(** Why [ssh_tx_pump] may stop. *)
Definition tx_stop (w' : worker C) (c : ssh_conn) (n budget : nat) : Prop :=
  n = budget \/ idle_end (w_mach w') (w_rn w') \/ len (g_cout (w_gl w')) = SSH_COUT_SZ \/ shell_ready c = false \/ chan_closed c = true.
Definition tx_post w c (budget : nat) w' : Prop := exists bs, g_cout (w_gl w') = g_cout (w_gl w) ++ bs
  /\ (forall t, mirror_inv W H (w_rn w) t -> mirror_inv W H (w_rn w') (run W H t bs)) /\ tx_stop w' c (length bs) budget
  /\ len (g_cout (w_gl w')) <= SSH_COUT_SZ /\ ssh_slots w' = ssh_slots w /\ w_mach w' = w_mach w.
Lemma putc_cases b c w Q : ssh_slots w !! 0%nat = Some c ->
  (shell_ready c = false \/ chan_closed c = true \/ len (g_cout (w_gl w)) >= SSH_COUT_SZ -> Q false w) ->
  (shell_ready c = true -> chan_closed c = false -> len (g_cout (w_gl w)) < SSH_COUT_SZ ->
     Q true (w <| w_gl := ((w_gl w) <| g_cout := g_cout (w_gl w) ++ [u8 b] |>) |>)) ->
  wp (on_ssh 0 (ssh_channel_putc b)) Q w.
Proof.
  intros E Hf Ht. eapply ssh_run; [done|]. unfold ssh_channel_putc. apply wp_bind, wp_cget, wp_bind, wp_cget. cbn [ssh_view cn].
  destruct (shell_ready c) eqn:Es; cbn [negb orb]; [|apply wp_ret; rewrite with_ssh_id by done; auto].
  destruct (chan_closed c) eqn:Ec; [apply wp_ret; rewrite with_ssh_id by done; auto|].
  apply wp_bind, wp_gget. cbn [ssh_view gl]. case_decide as Hl; [apply wp_ret; rewrite with_ssh_id by done; auto|].
  apply wp_bind, wp_gset, wp_ret. unfold with_ssh. cbn [cn gl rg ssh_view]. rewrite list_insert_id by done.
  specialize (Ht eq_refl eq_refl ltac:(lia)). by destruct w.
Qed.
Lemma tx_loop_run budget : forall c w, ssh_slots w !! 0%nat = Some c -> screen_ok W H (w_mach w) -> (exists t, mirror_inv W H (w_rn w) t) ->
  len (g_cout (w_gl w)) <= SSH_COUT_SZ -> wp (tx_loop budget) (fun _ w' => tx_post w c budget w') w.
Proof.
  induction budget as [|budget IH]; intros c w E Sc [t0 Ht0] Lc; cbn [tx_loop].
  { apply wp_ret. exists []. rewrite app_nil_r. split_and!; [done|done|by left|done|done|done]. }
  apply wp_bind. unfold wp at 1, on_rend. pose proof (fun t => next_byte_wp W H HW HH HWH (w_mach w) false (w_rn w) t Sc) as Hn. unfold wp in Hn.
  pose proof (Hn t0 Ht0) as Hn0.
  destruct (render_next_byte (w_mach w) false (w_rn w)) as [[b r1]|] eqn:Er; [|done]. destruct Hn0 as [Hp Hn0].
  destruct (decide (b = -1)) as [->|Hb].
  { rewrite decide_True by lia. apply wp_ret. exists []. fld. rewrite app_nil_r. split_and!; [done| | |done|done|done].
    - intros t Ht. cbn. by apply (Hn t Ht).
    - right. left. exists (w_rn w), (-1). split; [exact Er|lia]. }
  destruct Hn0 as [Bb _]. rewrite decide_False by (unfold is_byte in Bb; lia).
  assert (forall t, mirror_inv W H (w_rn w) t -> mirror_inv W H r1 (term_byte W H t b)) as Hs by (intros t Ht; by apply (Hn t Ht)).
  apply wp_bind. eapply putc_cases; [exact E| |].
  - intros Hst. cbn [negb]. unfold wp, on_rend, render_pushback, rset, modify. exists []. fld. rewrite app_nil_r.
    split_and!; [done| | |done|done|done].
    + intros t Ht. cbn. apply push_inv; [done|done|by apply Hs].
    + right. right. destruct Hst as [?|[?|?]]; [by right; left|by right; right|left; fld; lia].
  - intros Es Ec Hl. cbn [negb]. rewrite u8_id by done. fld. set (w1 := w <| w_rn := r1 |> <| w_gl := _ |>).
    eapply wp_mono; [apply (IH c w1); [exact E|exact Sc|eexists; by apply Hs|]|].
    + unfold w1. fld. rewrite length_app. cbn [length]. unfold SSH_COUT_SZ in *. lia.
    + cbn beta. intros _ w' (bs & E1 & E2 & E3 & E4 & E5 & E6). exists (b :: bs). unfold w1 in *. fld. split_and!; [|auto| |done|done|done].
      * rewrite E1, <- app_assoc. done.
      * intros t Ht. cbn [run foldl]. apply E2. by apply Hs.
      * destruct E3 as [E3|E3]; [left; cbn; lia|by right].
Qed.
End screen.
End serial.

(** ** Keys over SSH *)

Section keys.
Context {C : Crypto} {OK : CryptoOk C} (reading : nat -> Z).
Implicit Types s : serial C.
Implicit Types w : worker C.

Definition live0 w : Prop := exists c, ssh_slots w !! 0%nat = Some c /\ live c.
(** An operation that presses no key, takes none, and keeps the connection sound. *)
Definition still w w' : Prop := calm w w' /\ (live0 w -> live0 w').
#[local] Instance still_preorder : PreOrder still.
Proof. split; [intros w; split; [reflexivity|done]|]. intros w1 w2 w3 [K1 L1] [K2 L2]. split; [by etrans|auto]. Qed.
(** The same without the claims about keys. *)
Record kept w w' : Prop := {
  kp_ok : worker_ok w -> worker_ok w';
  kp_auth : keeps_auth w w';
  kp_cfg : w_cfg w' = w_cfg w;
  kp_live : live0 w -> live0 w'
}.
#[local] Instance kept_preorder : PreOrder kept.
Proof. split; [intros w; constructor; [done|reflexivity|done..]|]. intros w1 w2 w3 [] []. constructor; [auto|by etrans|congruence|auto]. Qed.
Lemma still_kept w w' : still w w' -> kept w w'.
Proof. intros [[] L]. by constructor. Qed.

Lemma live0_ssh t w c : ssh_slots w !! 0%nat = Some c -> sized (ssh_view w c) t -> framed (ssh_view w c) t -> chan_fields (cn t) = chan_fields c ->
  live0 w -> live0 (with_ssh 0 t w).
Proof.
  intros E Z F U (c0 & E0 & L). assert (c0 = c) as -> by congruence. exists (cn t). split.
  - unfold with_ssh. fld. by rewrite list_lookup_insert_eq by (by eapply lookup_lt_Some).
  - by apply (sized_live (ssh_view w c)).
Qed.
Lemma still_ssh {A} (m : M (st C) A) : respects sized m -> respects framed m -> respects unchanneled m -> respects still (on_ssh 0 m).
Proof.
  intros Z F U w. pose proof (calm_ssh 0 m Z F U w) as K. eapply wlp_mono; [apply (wlp_and _ (fun _ w' => calm w w') (fun _ w' => live0 w -> live0 w')); [exact K|]|cbn beta; intros a w' [K' L']; exact (conj K' L')].
  apply wlp_on_ssh. intros c E. specialize (Z (ssh_view w c)). specialize (F (ssh_view w c)). specialize (U (ssh_view w c)).
  unfold wlp in *. destruct (m (ssh_view w c)) as [[a t]|]; [|done]. destruct U. by apply (live0_ssh t w c).
Qed.
Lemma kept_ssh {A} (m : M (st C) A) : respects sized m -> respects framed m -> keeps (fun t => chan_fields (cn t)) m -> respects kept (on_ssh 0 m).
Proof.
  intros Z F U w. apply wlp_on_ssh. intros c E. specialize (Z (ssh_view w c)). specialize (F (ssh_view w c)). specialize (U (ssh_view w c)).
  unfold wlp in *. destruct (m (ssh_view w c)) as [[a t]|]; [|done]. cbn [ssh_view cn] in U.
  destruct (quiet_step_ok 0 t w c E Z F U). constructor; [done|done|done|]. by apply (live0_ssh t w c).
Qed.
Lemma still_of_calm {A} (m : M (worker C) A) : respects calm m -> keeps ssh_slots m -> respects still m.
Proof.
  intros K E w. eapply wlp_mono; [apply wlp_and; [apply K|apply E]|]. cbn beta. intros _ w' [K' E']. split; [done|].
  intros (c & Ec & L). exists c. by rewrite E'.
Qed.
Lemma still_read {A} (m : M (st C) A) : keeps id m -> respects still (on_ssh 0 m).
Proof. intros Hm w. eapply wlp_mono; [by apply on_ssh_read|]. cbn beta. unfold id. intros _ w' ->. reflexivity. Qed.
Lemma still_rend {A} (m : machine -> M rend A) : respects still (on_rend m).
Proof. apply still_of_calm; [apply calm_rend|]. intros w. unfold wlp, on_rend. by destruct (m _ _) as [[a r]|]. Qed.
Lemma still_modify f : (forall w, still w (f w)) -> respects still (modify f).
Proof. intros Hf w. by apply wlp_modify. Qed.
Lemma still_fields w w' : ssh_slots w' = ssh_slots w -> ssh_active w' = ssh_active w -> w_gl w' = w_gl w -> w_cfg w' = w_cfg w ->
  machine_of w' = machine_of w -> still w w'.
Proof. intros E1 E2 E3 E4 E5. split; [by apply calm_same|]. intros (c & E & L). exists c. by rewrite E1. Qed.

(** The same on the serial state. *)
Definition stillS s s' : Prop := still (sr_work s) (sr_work s') /\ sr_started s' = sr_started s.
Definition keptS s s' : Prop := kept (sr_work s) (sr_work s') /\ sr_started s' = sr_started s.
#[local] Instance stillS_preorder : PreOrder stillS.
Proof. split; [intros s; split; [reflexivity|done]|]. intros s1 s2 s3 [K1 E1] [K2 E2]. split; [by etrans|congruence]. Qed.
#[local] Instance keptS_preorder : PreOrder keptS.
Proof. split; [intros s; split; [reflexivity|done]|]. intros s1 s2 s3 [K1 E1] [K2 E2]. split; [by etrans|congruence]. Qed.
Lemma stillS_work {A} (m : M (worker C) A) : respects still m -> respects stillS (on_work m).
Proof. intros Hm s. apply wlp_on_work. eapply wlp_mono; [apply Hm|]. cbn beta. intros a w K. by split. Qed.
Lemma keptS_work {A} (m : M (worker C) A) : respects kept m -> respects keptS (on_work m).
Proof. intros Hm s. apply wlp_on_work. eapply wlp_mono; [apply Hm|]. cbn beta. intros a w K. by split. Qed.
Lemma stillS_kept {A} (m : M (serial C) A) : respects stillS m -> respects keptS m.
Proof. intros Hm s. eapply wlp_mono; [apply Hm|]. cbn beta. intros a s' [K E]. split; [by apply still_kept|done]. Qed.

Ltac still_step :=
  lazymatch goal with
  | |- respects _ (mbind _ _) => apply respects_bind; [exact _| |intros ?]
  | |- respects _ (when _ _) => apply respects_when; [exact _|]
  | |- respects _ (if ?b then _ else _) => destruct b
  | |- respects _ (match ?x with _ => _ end) => destruct x
  | |- respects _ (mret _) => apply respects_ret; exact _
  | |- respects _ (gets _) => apply respects_gets; exact _
  | |- respects stillS (modify _) => apply respects_modify; intros ?; split; [reflexivity|done]
  | |- respects still (modify _) => apply respects_modify; intros ?; by apply still_fields
  | |- respects stillS (on_work _) => apply stillS_work
  | |- respects still (on_rend _) => apply still_rend
  end.
Lemma output_still n : respects still (on_ssh 0 (ssh_output n)).
Proof. apply still_ssh; [apply output_sized|unfold ssh_output, gget; frame_tac..]. Qed.
Lemma pump_still : respects stillS (ssh_serial_pump_output reading).
Proof.
  unfold ssh_serial_pump_output. generalize 1025%nat, 1024. intros fuel.
  assert (forall n, respects stillS (wait_thr reading n)) as Hw by (induction n as [|n IH]; cbn [wait_thr]; unfold inp; repeat first [exact IH|still_step]).
  assert (forall bs, respects stillS (send_all reading bs)) as Hs
    by (induction bs as [|b bs IH]; cbn [send_all]; unfold outp_thr; repeat first [exact IH|apply Hw|still_step]).
  induction fuel as [|fuel IH]; intros budget; cbn [serial_pump_loop]; repeat first [apply IH|apply Hs|apply output_still|still_step].
Qed.
Lemma read_still n : respects stillS (serial_read reading n).
Proof. induction n as [|n IH]; cbn [serial_read]; unfold inp, next_stir, stir; repeat first [exact IH|still_step]. Qed.
Lemma serial_bytes n s : wlp (serial_read reading n) (fun rb _ => all_bytes rb) s.
Proof.
  revert s. induction n as [|n IH]; intros s; cbn [serial_read]; [by apply wlp_ret, Forall_nil_2|].
  apply wlp_bind, wlp_true. intros l s1. case_decide; [by apply wlp_ret, Forall_nil_2|].
  apply wlp_bind. unfold inp. apply wlp_bind, wlp_gets, wlp_bind, wlp_modify, wlp_ret.
  apply wlp_bind, wlp_true. intros [] s2. apply wlp_bind. eapply wlp_mono; [apply IH|]. cbn beta. intros rb s3 Hrb.
  apply wlp_ret, Forall_cons. split; [apply u8_byte|done].
Qed.
Lemma screen_still : respects still serial_screen.
Proof.
  unfold serial_screen, repaint. repeat first [apply still_read, winsize_read|still_step].
Qed.
Lemma tx_still : respects still ssh_tx_pump.
Proof.
  unfold ssh_tx_pump. generalize 512%nat. intros n. induction n as [|n IH]; cbn [tx_loop];
    repeat first [exact IH|apply still_ssh; [apply putc_sized|apply putc_framed|apply putc_unchanneled]|still_step].
Qed.
Lemma flush_still : respects still (on_ssh 0 ssh_channel_flush).
Proof. apply still_ssh; [apply flush_sized|apply flush_framed|apply flush_unchanneled]. Qed.

Lemma getc_kept : respects kept (on_ssh 0 ssh_channel_getc).
Proof. apply kept_ssh; [apply getc_sized|apply getc_framed|]. unfold ssh_channel_getc, gget, gset. keeps_tac. Qed.
Lemma key_in_kept b : respects kept (key_in (u8 b)).
Proof.
  intros w. eapply wlp_mono; [apply key_in_machine|]. cbn beta. intros _ w' (E1 & E2 & E3 & E4 & _). constructor.
  - intros [G L Cf]. constructor; by rewrite ?E1, ?E2, ?E3, ?E4.
  - intros j c E. exists c. by rewrite E1.
  - done.
  - intros (c & E & L). exists c. by rewrite E1.
Qed.
Lemma press_kept fuel : respects keptS (serial_press reading fuel).
Proof.
  induction fuel as [|fuel IH]; cbn [serial_press]; [apply respects_ret; exact _|].
  apply respects_bind; [exact _|apply keptS_work, getc_kept|intros b]. destruct (decide (b >= 0)); [|apply respects_ret; exact _].
  apply respects_bind; [exact _|apply stillS_kept, stillS_work; still_step|intros cfg]. destruct (w_eof cfg && bool_decide (b = 4)).
  - apply stillS_kept. apply respects_bind; [exact _| |intros ?; apply pump_still].
    apply stillS_work, still_ssh; [apply close_sized|apply close_framed|apply close_unchanneled].
  - apply respects_bind; [exact _|apply keptS_work, key_in_kept|intros ?; exact IH].
Qed.
(** An empty ring presses nothing. *)
Lemma press_empty fuel s : worker_ok (sr_work s) -> ring_empty (sr_work s) -> wlp (serial_press reading fuel) (fun _ s' => s' = s) s.
Proof.
  intros W R. destruct fuel as [|fuel]; cbn [serial_press]; [by apply wlp_ret|]. apply wlp_bind, wlp_on_work, wlp_on_ssh. intros c E.
  eapply wlp_mono; [apply wp_wlp, (channel_getc_spec (ssh_view (sr_work s) c)), (go_cin _ (wk_glob _ W))|]. cbn beta.
  intros b t (_ & _ & Hq). cbn [ssh_view gl] in Hq. rewrite (proj2 (empty_queue _ (go_cin _ (wk_glob _ W))) R) in Hq. destruct Hq as [-> ->].
  fold (ssh_view (sr_work s) c). rewrite with_ssh_id by done. rewrite decide_False by lia. apply wlp_ret. by destruct s.
Qed.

Problem description.
Look above for the line with "End serial." and the line with "kp_live : live0 w -> live0 w'". Retype those two lines and every line between them exactly, adding nothing.

Problem solution.
End serial.

(** ** Keys over SSH *)

Section keys.
Context {C : Crypto} {OK : CryptoOk C} (reading : nat -> Z).
Implicit Types s : serial C.
Implicit Types w : worker C.

Definition live0 w : Prop := exists c, ssh_slots w !! 0%nat = Some c /\ live c.
(** An operation that presses no key, takes none, and keeps the connection sound. *)
Definition still w w' : Prop := calm w w' /\ (live0 w -> live0 w').
#[local] Instance still_preorder : PreOrder still.
Proof. split; [intros w; split; [reflexivity|done]|]. intros w1 w2 w3 [K1 L1] [K2 L2]. split; [by etrans|auto]. Qed.
(** The same without the claims about keys. *)
Record kept w w' : Prop := {
  kp_ok : worker_ok w -> worker_ok w';
  kp_auth : keeps_auth w w';
  kp_cfg : w_cfg w' = w_cfg w;
  kp_live : live0 w -> live0 w'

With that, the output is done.